Repeat exactly the lines from the start of the material below up to and including the "Context (Htb : ∀" line.

───── Recorded information

Section Same.
Context (a b : ChatRequest).
Context (Hroles : ∀ r j, roleAt a r j = roleAt b r j).
Context (Hcache : cacheFacts a = cacheFacts b) (Htext : textFacts a = textFacts b).
Context (Hcontent : contentViews a = contentViews b).
Context (Herrors : tr_is_error <$> toolResultsOf a = tr_is_error <$> toolResultsOf b).
Context (Hca : cleanRequest a = true) (Hcb : cleanRequest b = true).
Context (Hta : ∀ m, m ∈ Messages a → trailingLast (m_blocks m) = true).
Context (Htb : ∀ m, m ∈ Messages b → trailingLast (m_blocks m) = true).

Lemma views_same : roleViewMessage <$> Messages a = roleViewMessage <$> Messages b.
Proof.
  apply list_eq. intros j. rewrite !list_lookup_fmap. apply option_eq. intros v.
  assert (H : ∀ req, roleViewMessage <$> Messages req !! j = Some v ↔ ∃ r, roleAt req r j = Some v).
  { intros req. setoid_rewrite roleAt_some. rewrite fmap_Some. naive_solver. }
  rewrite !H. by setoid_rewrite Hroles.
Qed.

Lemma clean_of req m : cleanRequest req = true → m ∈ Messages req → cleanMessage m = true.
Proof.
  unfold cleanRequest. rewrite !andb_true_iff, forallb_elem. intros ((_ & H) & _). apply H.
Qed.

(** The top-level markers of two messages at one position. *)
Lemma marker_at i m m' (bi : nat) mk : Messages a !! i = Some m → Messages b !! i = Some m' →
  m_blocks m !! bi ≫= blockMarker = Some mk ↔ m_blocks m' !! bi ≫= blockMarker = Some mk.
Proof.
  intros Hm Hm'.
  assert (H : ∀ req m0, Messages req !! i = Some m0 → m_blocks m0 !! bi ≫= blockMarker = Some mk
    ↔ CacheTop (N.of_nat i) (N.of_nat bi) mk ∈ cacheFacts req).
  { intros req m0 Hm0. rewrite elem_of_cacheTop, bind_Some. unfold blockMarker.
    setoid_rewrite fmap_Some. naive_solver. }
  by rewrite (H a m Hm), (H b m' Hm'), Hcache.
Qed.

Lemma blocks_view i m m' : Messages a !! i = Some m → Messages b !! i = Some m' →
  Forall2 (λ x y, blockMarker x = blockMarker y ∧ (blockMarker x = None → blockView x = blockView y))
    (core (m_blocks m)) (core (m_blocks m')).
Proof.
  intros Hm Hm'. apply interleave_same.
  - intros j mk. rewrite !core_lookup_marked; eauto using trailing_not_marker, list_elem_of_lookup_2.
    by eapply marker_at.
  - rewrite <- !roleViewBlocks_core. pose proof (f_equal (lookup i) views_same) as H.
    rewrite !list_lookup_fmap, Hm, Hm' in H. by injection H.
Qed.

(** Tool results at one position. *)
Lemma content_at i bi m m' x y tr tr' :
  Messages a !! i = Some m → Messages b !! i = Some m' →
  m_blocks m !! bi = Some x → m_blocks m' !! bi = Some y →
  GetToolResult x = Some tr → GetToolResult y = Some tr' →
  contentView (tr_content tr) = contentView (tr_content tr') → tr_content tr = tr_content tr'.
Proof.
  intros Hm Hm' Hx Hy Htr Htr' Hv. apply content_same; [..|done| |].
  - eapply clean_content; [|done]. eapply clean_block, list_elem_of_lookup_2, Hx.
    eapply clean_of, list_elem_of_lookup_2, Hm. done.
  - eapply clean_content; [|done]. eapply clean_block, list_elem_of_lookup_2, Hy.
    eapply clean_of, list_elem_of_lookup_2, Hm'. done.
  - intros j mk.
    assert (H : ∀ req m0 b0 tr0, Messages req !! i = Some m0 → m_blocks m0 !! bi = Some b0 →
      GetToolResult b0 = Some tr0 → tr_content tr0 !! j ≫= trc_GetCacheBreakpoint = Some mk
      ↔ CacheNested (N.of_nat i) (N.of_nat bi) (N.of_nat j) mk ∈ cacheFacts req).
    { intros req m0 b0 tr0 H1 H2 H3. rewrite elem_of_cacheNested, bind_Some. naive_solver. }
    by rewrite (H a m x tr), (H b m' y tr'), Hcache.
  - intros j s.
    assert (H : ∀ req m0 b0 tr0, Messages req !! i = Some m0 → m_blocks m0 !! bi = Some b0 →
      GetToolResult b0 = Some tr0 → tr_content tr0 !! j ≫= trc_GetText = Some s
      ↔ (N.of_nat i, (N.of_nat bi, (N.of_nat j, (true, s)))) ∈ textFacts req).
    { intros req m0 b0 tr0 H1 H2 H3. rewrite elem_of_textFacts, bind_Some. naive_solver. }
    by rewrite (H a m x tr), (H b m' y tr'), Htext.
Qed.

(** The blocks of all messages, pairwise, on one view. *)
Lemma results_at {X} (F : RequestToolResultBlock → X) i m m' :
  F <$> toolResultsOf a = F <$> toolResultsOf b →
  Messages a !! i = Some m → Messages b !! i = Some m' →
  Forall2 (λ x y, F <$> GetToolResult x = F <$> GetToolResult y) (core (m_blocks m)) (core (m_blocks m')).
Proof.
  intros HF Hm Hm'. unfold toolResultsOf in HF. apply align_messages in HF.
  - eapply Forall2_lookup_lr in HF; eauto.
  - apply Forall2_same_length_lookup. split.
    + pose proof (f_equal length views_same) as H. by rewrite !length_fmap in H.
    + intros j m1 m2 H1 H2. eapply Forall2_impl; [|exact (blocks_view j m1 m2 H1 H2)].
      intros x y [? ?]. by apply bothResults_view.
Qed.

Lemma message_same i m m' : Messages a !! i = Some m → Messages b !! i = Some m' →
  stripMessage m = stripMessage m'.
Proof.
  intros Hm Hm'.
  assert (Hin : m ∈ Messages a) by (by eapply list_elem_of_lookup_2).
  assert (Hin' : m' ∈ Messages b) by (by eapply list_elem_of_lookup_2).
  unfold stripMessage.
  rewrite (clean_message_unk m), (clean_message_unk m') by eauto using clean_of.
  pose proof (f_equal (lookup i) views_same) as Hv. rewrite !list_lookup_fmap, Hm, Hm' in Hv.
  injection Hv as Hr _. rewrite Hr. f_equal.
  pose proof (blocks_view i m m' Hm Hm') as Hb.
  pose proof (results_at _ i m m' Herrors Hm Hm') as He.
  pose proof (results_at _ i m m' Hcontent Hm Hm') as Hc.
  apply list_eq. intros bi. rewrite !list_lookup_fmap.
  destruct (core (m_blocks m) !! bi) as [x|] eqn:Hx.
  - destruct (Forall2_lookup_l _ _ _ _ _ Hb Hx) as (y & Hy & Hmk & Hvw). rewrite Hy. simpl. f_equal.
    pose proof (Forall2_lookup_lr _ _ _ _ _ _ He Hx Hy) as He1.
    pose proof (Forall2_lookup_lr _ _ _ _ _ _ Hc Hx Hy) as Hc1.
    apply core_lookup_1 in Hx; [|auto]. apply core_lookup_1 in Hy; [|auto].
    apply block_same; auto.
    + eapply clean_block, list_elem_of_lookup_2, Hx. exact (clean_of a m Hca Hin).
    + eapply clean_block, list_elem_of_lookup_2, Hy. exact (clean_of b m' Hcb Hin').
    + intros tr tr' Htr Htr'. cbv beta in Hc1. rewrite Htr, Htr' in Hc1. simpl in Hc1.
      eapply content_at; eauto. by injection Hc1.
  - apply Forall2_length in Hb. apply lookup_ge_None in Hx.
    assert (core (m_blocks m') !! bi = None) as ->; [apply lookup_ge_None; lia|done].
Qed.

Context (Htools : toolView <$> Tools a = toolView <$> Tools b).

Lemma tools_same : Tools a = Tools b.
Proof.
  apply list_eq. intros i. pose proof (f_equal (lookup i) Htools) as H. rewrite !list_lookup_fmap in H.
  assert (Hcc : ∀ mk, CacheTool (N.of_nat i) mk ∈ cacheFacts a ↔ CacheTool (N.of_nat i) mk ∈ cacheFacts b)
    by (intros; by rewrite Hcache).
  assert (Hunk : ∀ req t, cleanRequest req = true → Tools req !! i = Some t → td_unk t = "").
  { intros req t. unfold cleanRequest. rewrite !andb_true_iff, !forallb_elem. intros [_ Hc] Ht.
    apply String.eqb_eq, Hc. by eapply list_elem_of_lookup_2. }
  destruct (Tools a !! i) as [t|] eqn:Ht, (Tools b !! i) as [t'|] eqn:Ht'; try done.
  assert (Hmark : ∀ mk, (td_cache_control_json t = mk ∧ mk ≠ "") ↔ (td_cache_control_json t' = mk ∧ mk ≠ "")).
  { intros mk. specialize (Hcc mk). rewrite !elem_of_cacheTool in Hcc. naive_solver. }
  assert (td_cache_control_json t = td_cache_control_json t').
  { destruct (decide (td_cache_control_json t = "")) as [He|Hne].
    - destruct (decide (td_cache_control_json t' = "")) as [|Hne]; [congruence|].
      destruct (Hmark (td_cache_control_json t')) as [_ []]; [done|congruence].
    - destruct (Hmark (td_cache_control_json t)) as [[] _]; [done|congruence]. }
  pose proof (Hunk a t Hca Ht). pose proof (Hunk b t' Hcb Ht').
  f_equal. destruct t, t'. unfold toolView in H. simpl in *. congruence.
Qed.

Lemma request_same : Model a = Model b → paramsView a = paramsView b →
  ToranaMetaJson a = ToranaMetaJson b → stripSignatures a = stripSignatures b.
Proof.
  intros HM HP HT. unfold stripSignatures, paramsView in *.
  assert (stripMessage <$> Messages a = stripMessage <$> Messages b) as ->.
  { apply list_eq. intros i. rewrite !list_lookup_fmap.
    pose proof (f_equal (lookup i) views_same) as H. rewrite !list_lookup_fmap in H.
    destruct (Messages a !! i) eqn:Hm, (Messages b !! i) eqn:Hm'; try done.
    simpl. f_equal. by eapply message_same. }
  assert (Hunk : ∀ req, cleanRequest req = true → cr_unk req = "").
  { intros req. unfold cleanRequest. rewrite !andb_true_iff. by intros ((?%String.eqb_eq & _) & _). }
  rewrite (Hunk a), (Hunk b), tools_same by done. congruence.
Qed.
End Same.
(** ** Engine to plugin and back *)

Lemma content_round_trip c :
  contentWf c ∧ contentShape c → fromPBToolResultContent (toPBContent c) = Ok (projectContent c).
Proof.
  destruct c as [t [u|] [b|]]; intros [[Hu Hb] Hs]; unfold contentShape, nestedArms in Hs; simpl in Hs;
    try lia; unfold fromPBToolResultContent, toPBContent, projectContent; simpl in *.
  - rewrite parse_required by done. simpl. destruct (String.eqb_spec t ""); [by subst|lia].
  - rewrite parse_required by done. simpl. destruct (String.eqb_spec t ""); [by subst|lia].
  - done.
Qed.

Lemma tool_use_round_trip u :
  requiredWf (eu_Arguments u) → optionalWf (eu_PartMetadataJson u) → in_int32 (eu_InvocationKind u) = true →
  fromPBToolUse (toPBToolUse u) = Ok (blockToolUse (projectToolUse u)).
Proof.
  intros Ha Hp Hk. unfold fromPBToolUse, toPBToolUse, projectToolUse, isFreeform. simpl.
  rewrite int32_of_id by done. destruct (eu_InvocationKind u =? ToolInvocationFreeform); simpl.
  - by rewrite parse_metadata.
  - by rewrite parse_required_or_empty, parse_metadata.
Qed.

Lemma tool_result_round_trip r :
  Forall contentWf (el_Content r) → Forall contentShape (el_Content r) →
  optionalWf (el_PartMetadataJson r) → in_int32 (el_InvocationKind r) = true →
  fromPBToolResult (toPBToolResult r) = Ok (blockToolResult (projectToolResult r)).
Proof.
  intros Hc Hs Hp Hk. unfold fromPBToolResult, toPBToolResult, projectToolResult. simpl.
  rewrite parse_metadata by done. simpl.
  rewrite (mapiM_fmap _ _ _ projectContent (λ c, contentWf c ∧ contentShape c)) by
    (apply content_round_trip || by apply Forall_and). simpl.
  by rewrite int32_of_id.
Qed.

Lemma block_round_trip b :
  blockWf b ∧ blockShape b → fromPBBlock (mkBlock (toPBKind b) "") = Ok (projectBlock b).
Proof.
  intros [Hw Hs]. destruct Hs as [x|x|x|x|x Hne Hc|x|x|x];
    destruct Hw as (H1 & H2 & H3 & H4 & H5 & H6 & H7); unfold fromPBBlock; simpl in *;
    rewrite ?parse_metadata, ?parse_required by (done || apply H6); simpl; try by destruct x.
  - destruct H3 as (? & ? & ?). by apply tool_use_round_trip.
  - destruct H4 as (? & ? & ?). by apply tool_result_round_trip.
Qed.
(** What chains is the request at hand or a validated replacement that carries
    its metadata. *)
Lemma plugin_next cv lp hs current s next stop current' s' :
  runBeforeRequestPlugin fields suggestionOutcomes cv reqID lp hs current s
    = (Ok (Some next, stop), current', s') →
  ∃ r req, ValidateFor r = true ∧ GetReplaceRequest r = Some req
    ∧ next = withMeta (ToranaMetaJson current) req.
Proof.
  unfold runBeforeRequestPlugin, restoreRequestHeaders.
  destruct (callPlugin _ _ _ _ _ _ _) as [[[[r0|] stop0]|] s1] eqn:Hc; intros [= <- _ _ _].
  unfold callPlugin, failedCall in Hc. case_match; [done|].
  destruct (gr_reply _) as [raw|]; [|by repeat case_match].
  destruct (decodeHookResult raw) as [[r|]|] eqn:Hd; simpl in Hc; [|done|by repeat case_match].
  destruct (GetReplaceRequest r) as [req|] eqn:Hr; [|done].
  destruct (checkReplacement _ _ _ _ _ _ _) as [[[acc|]|] s2] eqn:Hk; [|done..].
  apply checkReplacement_ok in Hk as [-> _]. injection Hc as <- _ _.
  exists r, req. split; [|split; [done|]].
  - unfold decodeHookResult in Hd. repeat (case_match; try done). simplify_eq.
    by match goal with H : negb _ = false |- _ => apply negb_false_iff in H end.
  - unfold restoreRequestHeaders. by rewrite withMeta_withMeta.
Qed.

Lemma plugins_next cv lps hs a m s b m' s' :
  run cv reqID lps hs a m s = (Ok (b, m'), s') →
  b = a ∨ ∃ r req, ValidateFor r = true ∧ GetReplaceRequest r = Some req
            ∧ b = withMeta (ToranaMetaJson a) req.
Proof.
  revert a m s; induction lps as [|lp lps IH]; intros a m s H; simpl in H; [simplify_eq; by left|].
  destruct (runBeforeRequestPlugin _ _ _ _ lp hs a s) as [[[[next stop]|] a'] s1] eqn:Hr; [|done].
  destruct (runBeforeRequestPlugin_spec _ _ _ _ _ _ _ _ _ _ _ Hr) as [-> _].
  destruct next as [next|].
  - apply plugin_next in Hr as (r & req & H1 & H2 & ->). right. destruct stop.
    + simplify_eq. eauto.
    + apply IH in H as [->|(r' & req' & ? & ? & ->)]; eauto 10.
  - destruct stop; [simplify_eq; by left|eauto].
Qed.

Lemma requestFields_meta `{!HookABILaws} a req :
  optionalField (ToranaMetaJson a) = true → ValidateReplacement req = Ok tt →
  requestFields (withMeta (ToranaMetaJson a) req) = true.
Proof.
  intros Ha Hr%validated_fields. revert Hr. unfold requestFields. simpl. rewrite !andb_true_iff. tauto.
Qed.

Lemma meta_of_request (L : ReplacementLaws) chat : requestWf chat →
  ParseOptionalJSONObject (lit (ToranaMetaJson (toPBChatRequest chat))) = Ok (eq_ToranaMeta chat).
Proof. intros (_ & _ & _ & _ & _ & H). by apply parse_optional. Qed.

Lemma FromPB_meta r c : FromPBChatRequest r = Ok c →
  parsePresentObject ConvMeta (ToranaMetaJson r) = Ok (eq_ToranaMeta c) ∧ eq_topology c = topology0.
Proof. unfold FromPBChatRequest. intros H. by inv_ok. Qed.

(** C17. The before-request hook as its callers see it.  A request outside the
    closed domain is refused before any plugin runs.  Otherwise the conversion
    of what the plugins left cannot fail; without an accepted replacement the
    caller gets its own request back, untouched by any conversion; with one it
    gets the conversion of a request reached by authorised steps, under the
    accepted request's own topology facts and metadata, which no plugin can
    forge or lose. *)
Theorem tracked_request `{!HookABILaws} (L : ReplacementLaws) plugins chat raw s out s' :
  requestWf chat →
  RunBeforeRequestTracked plugins chat raw s = (out, s') →
  match out with
  | Err (TEInvalidRequest e) => ValidateFullRequest chat = Err e ∧ s' = s
  | Err (TEConvert _) => False
  | Err (TEPlugin _) => ValidateFullRequest chat = Ok tt
  | Ok (chat', false) => chat' = chat
  | Ok (chat', true) =>
      eq_topology chat' = eq_topology chat ∧ eq_ToranaMeta chat' = eq_ToranaMeta chat ∧
      ∃ st current, authorisedSteps fields plugins (toPBChatRequest chat) st current ∧
        FromPBChatRequest current = Ok (withTopology topology0 chat')
  end.
Proof.
  intros Hwf. unfold RunBeforeRequestTracked, ToPBChatRequestChecked.
  destruct (ValidateFullRequest chat) as [[]|e] eqn:Hv; cbn [res_bind]; [|by intros [= <- <-]].
  destruct (run _ _ _ _ _ _ _) as [[[b []]|e] s1] eqn:Hr; [| |by intros [= <- <-]]; [|by intros [= <- <-]].
  pose proof (meta_of_request L chat Hwf) as Hmeta.
  assert (Htotal : ∃ c, FromPBChatRequest b = Ok c).
  { destruct (plugins_next _ _ _ _ _ _ _ _ _ Hr) as [->|(r & req & H1 & H2 & ->)].
    - eexists. by apply request_round_trip.
    - apply FromPB_total, requestFields_meta; [unfold optionalField; by rewrite Hmeta|].
      by eapply validated_result. }
  apply runBeforePlugins_steps in Hr as (st & Hst & _ & _).
  destruct Htotal as [c Hc]. rewrite Hc. intros [= <- <-]. simpl. split; [done|].
  destruct (FromPB_meta b c Hc) as [Hp Ht]. rewrite (steps_meta _ _ _ _ _ Hst) in Hp.
  destruct Hwf as (_ & _ & _ & _ & _ & Hm). simpl in Hp. rewrite present_object in Hp by done.
  injection Hp as <-. split; [done|]. exists st, b. split; [done|]. rewrite Hc.
  destruct c. simpl in *. by subst.
Qed.
End Tracked.

(** * The request conversion on a concrete request

    An engine request with every kind of host-only fact, converted, sent through
    a plugin that exchanges two tokens and converted back; and a fact the checked
    boundary does not see. *)

(** A validator that refuses only the empty text, and an SDK that checks the
    JSON fields. *)
#[local] Instance convText : JSONText := {|
  Validate b := if bool_decide (b = []) then Err "empty" else Ok tt |}.

#[local] Instance convFormats : ReplacementSDK := {|
  ValidateReplacement _ := Ok tt;
  OutputFormat_Validate f := if bool_decide (0 ≤ of_mode f ≤ 2)%Z then Ok tt else Err "mode" |}.
(* ===== verification/ResponseHook.v ===== *)
(** * The after-response hook

    [RunAfterResponse] of internal/plugin/discovery.go with the response half
    of internal/engine/pbconv and the relative checks of
    internal/plugin/response_validate.go.  A plugin sees a completed response
    and may return a replacement; the host accepts one only as an edit of text,
    tool names and arguments in place, and clears a token that was left over
    content it does not cover.

    The JSON codec of the provider extensions and the SDK's envelope codec and
    token classification are parameters; guests are arbitrary. *)

From stdpp Require Import base list strings gmap sets numbers.
From S2P Require Import Prelude ByteStrings StreamEvents Discipline SignatureScan SignatureVerify RequestIR Verdicts RequestPipeline.

(** ** Responses *)

Record engine_ResponseToolCall := mkERToolCall
  { rtc_ID : string; rtc_Name : string; rtc_ArgumentsJSON : string; rtc_Signature : string }.
(** Both pointers of the struct may be set or unset. *)
Record engine_ResponseBlock := mkERBlock
  { erb_Text : option string; erb_ToolCall : option engine_ResponseToolCall }.

(** The wire response: the oneof of a block, and usage as four 32-bit counts. *)
Record pbToolCall := mkToolCall
  { tc_id : string; tc_name : string; tc_arguments_json : string; tc_signature : string }.
Inductive ResponseBlockKind := RespText (text : string) | RespToolCall (tc : pbToolCall) | RespUnset.
Record pbUsage := mkUsage
  { u_input : Z; u_output : Z; u_cache_read : Z; u_cache_write : Z }.

Record pbChatResponse := mkPBResponse
  { pr_Model : string; pr_Provider : string; pr_CompletedAtUnixMs : Z; pr_Id : string;
    pr_Message : option (list ResponseBlockKind); pr_FinishReason : string; pr_Usage : option pbUsage;
    pr_UpstreamStatus : Z; pr_DurationMs : Z; pr_ProviderExtensionsJson : string;
    pr_ToranaMetaJson : string }.

#[global] Instance usage_eq_dec : EqDecision pbUsage.
Proof. solve_decision. Defined.

(** [json.Marshal] of the extensions map (nil on error) and the map that
    [json.Unmarshal] leaves in a nil map. *)
Class ExtensionsCodec := {
  Extensions : Type;
  nilExtensions : Extensions;
  ext_len : Extensions → nat;
  MarshalExt : Extensions → string;
  UnmarshalExt : string → Extensions }.

Class ResponseABI := {
  ResponseInputValid : pbChatResponse → bool → bool;
  (** [pbv1.DecodeHookResult]: the action, if any. *)
  DecodeResponseResult : string → option (option (option pbChatResponse));
  ValidateForAfter : option (option pbChatResponse) → bool }.

Section Conversion.
Context {X : ExtensionsCodec}.

Record engine_ChatResponse := mkEResponse
  { er_Model : string; er_Provider : string; er_CompletedAtUnixMS : Z; er_ID : string;
    er_Message : option (list engine_ResponseBlock); er_FinishReason : string;
    er_Usage : option StreamUsage; er_UpstreamStatus : Z; er_DurationMS : Z;
    er_ProviderExtensions : Extensions; er_ToranaMetaJSON : string }.

Definition toPBResponseBlock (b : engine_ResponseBlock) : option ResponseBlockKind :=
  match erb_Text b, erb_ToolCall b with
  | Some t, _ => Some (RespText t)
  | None, Some tc =>
      Some (RespToolCall (mkToolCall (rtc_ID tc) (rtc_Name tc) (rtc_ArgumentsJSON tc) (rtc_Signature tc)))
  | None, None => None
  end.

Definition toPBResponseMessage (m : list engine_ResponseBlock) : list ResponseBlockKind :=
  omap toPBResponseBlock m.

──────────

> _Answer to the exercise_:
Section Same.
Context (a b : ChatRequest).
Context (Hroles : ∀ r j, roleAt a r j = roleAt b r j).
Context (Hcache : cacheFacts a = cacheFacts b) (Htext : textFacts a = textFacts b).
Context (Hcontent : contentViews a = contentViews b).
Context (Herrors : tr_is_error <$> toolResultsOf a = tr_is_error <$> toolResultsOf b).
Context (Hca : cleanRequest a = true) (Hcb : cleanRequest b = true).
Context (Hta : ∀ m, m ∈ Messages a → trailingLast (m_blocks m) = true).
Context (Htb : ∀ m, m ∈ Messages b → trailingLast (m_blocks m) = true).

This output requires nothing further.